The region only became a part of Belgium after World War I, when the territories were ceded from the German Empire to Belgium as an indemnity of the Treaty of Versailles. In this respect, while Ostbelgien may be small, it is hardly unique; it draws easy comparisons to regions like South Tyrol, borderlands that passed hands in times of European war and whose populations speak a minority language in their country

“Ostbelgien is a very ancient name that’s been used for a long time in the region, but it’s only now that it’s chosen to use this name in its legal communications. It is right for this region to have a properly German name,” said Karl-Heinz Lambertz, a regional politician from Eupen, in an interview with Belgian broadcaster RTL last week.

Those who support Belgium’s unity fear that the German signature “Ostbelgien” is a prelude for the German region to declare independence from Wallonia, the region with which it shares political autonomy in fields like transport and employment policy, and thus another step towards the disintegration of Belgium. That process began in the 1970s, when the Dutch-speaking region of Flanders sparked a decades-long process of decentralisation from the Belgian capital to the regional governments that has continued until this day, with scant powers left for the central government of Belgium.

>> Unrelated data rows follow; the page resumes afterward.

(** What the stages have in common. *)
Lemma stage_facts st x c :
  at_stage st x c ->
  given (conn x) `prefix_of` content /\ zlen (out (conn x)) <= kBufsize
  /\ (forall n, FHighWaterMark n ∉ functors (conn x))
  /\ (state_ (conn x) = kDisconnecting -> sent (conn x) = content)
  /\ (state_ (conn x) = kDisconnected -> at_stage Closed x c).
Proof.
  intros Hst. destruct st as [l| |].
  - destruct Hst as (Hok & Hs & Hc & Hf & Hg & Hm & Hz & Hfs). rewrite Hs. split_and!; try done.
    + by exists l.
    + intros n. destruct Hfs as [->|[-> _] ]; set_solver.
  - destruct Hst as (Hok & Hs & Hg & Ho & Hfs & Hc). rewrite Hs, Hg, Ho, Hfs, kBufsize_eq.
    split_and!; try done; [set_solver|]. intros _. unfold given in Hg. by rewrite Ho, app_nil_r in Hg.
  - pose proof Hst as (Hp & Hs & Hg & Hz & Hfs & Hc). split_and!; try done.
    + intros n. destruct Hfs as [->|[_ ->] ]; set_solver.
    + by rewrite Hs.
Qed.
End transfer.
End conn_frames.


(** ** With a socket that takes every chunk *)

Section direct.
Context {P : Type} `{PollerLaws P, Build}.
Context (content : bytes) (stream buf self : Z) (shared : bool).
Implicit Types (w : Conn (P := P)) (c : Channel) (x : Transfer P).
Local Abbreviation run := (run_event (Some content) stream buf self shared).

Definition takes_all (r : write_result) : Prop := exists n, r = Wrote n /\ kBufsize <= n.

Lemma direct_op w c data :
  channels w !! readWriteChannel_ w = Some c -> isWriting c = false -> out w = [] -> zlen data <= kBufsize ->
  Forall takes_all (writes w) -> writes w <> [] ->
  op_ok (CSend data) w /\ direct w c && complete w data = true.
Proof.
  intros Hc Hw Ho Hz Hall Hne. destruct (writes w) as [|r ws] eqn:Ew; [done|].
  apply Forall_cons in Hall as [(n & -> & Hn) _]. pose proof (zlen_nonneg data).
  assert (written w data = zlen data) as Hwr by (unfold written; rewrite Ew; lia).
  assert (direct w c = true) as Hd by (unfold direct; fold (out w); rewrite Hw, bool_decide_eq_true_2; done).
  split; [|rewrite Hd; unfold complete; rewrite Ew; by apply Z.eqb_eq].
  intros c2 Hc2. assert (c2 = c) as -> by congruence. rewrite kBufsize_eq in Hz. split_and!.
  - unfold max_size. lia.
  - intros _. split; [unfold broken; by rewrite Ew|by right].
  - unfold queued. rewrite Hd, Hwr, Z.sub_diag. destruct (broken w); done.
Qed.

“Within such an already complicated country, I find it very dangerous to create more confusion within the minds of our citizens and to invent misleading names for the German community, which is not accounted for at all in the constitution,” says Marc Uyttendaele, a lawyer and professor of constitutional law at the Université libre de Bruxelles.

While Ostbelgien’s premier Oliver Paasch has repeatedly defended his region’s ties to the rest of Belgium, its citizens are not so sure – a survey conducted by Belgian TV broadcaster RTL in the region’s capital, Eupen, revealed that nearly 90% of city residents replied “no” when asked if they felt they belonged to the Wallonia region.

“When announcements from the Brussels attacks came out, they were sent from the Belgian government in Dutch, French, and English but not in German. What does that say about our role in this country?” said one of the poll’s respondents.

While ties may not be strong with regards to their foreign-speaking compatriots, there appears to be a greater kinship for the European Union in Ostbelgien, whose policy of open borders has proven a blessing to residents. With easy access to German-speaking communities in the Netherlands and to larger cities in Germany like Aachen, cross-border cultural connection and business is more than just a buzzword in this corner of Europe.

“It’s hard to justify opening a major public facility like a research hospital in such a small area like Ostbelgien,” says Julian De Ridder, a Belgian who works for the Committee of the Regions in Brussels, a forum for European regional politicians to discuss EU policies. “But with the benefits from the EU, these people can get the services they need by coming together with communities just across the border. It is good, because if we neglect these regions for long, we leave the door wide open for populists.”

While Belgium is unlikely to split apart until its constituent regions agree on politically sensitive topics like the ownership of bilingual Brussels, Ostbelgien’s new name is a testament to the rising tide of regional identities not only within Belgium, but inside an ever-more globalised European Union.

“There is a certain logic in this move, as we find ourselves relatively happy inside Belgium. What kind of autonomy would we have if we were in Germany today, where Berlin is hundreds of kilometers away from our small towns?” said Lambertz.

“Above all, our aim was to have a common name in German for our citizens,” he added.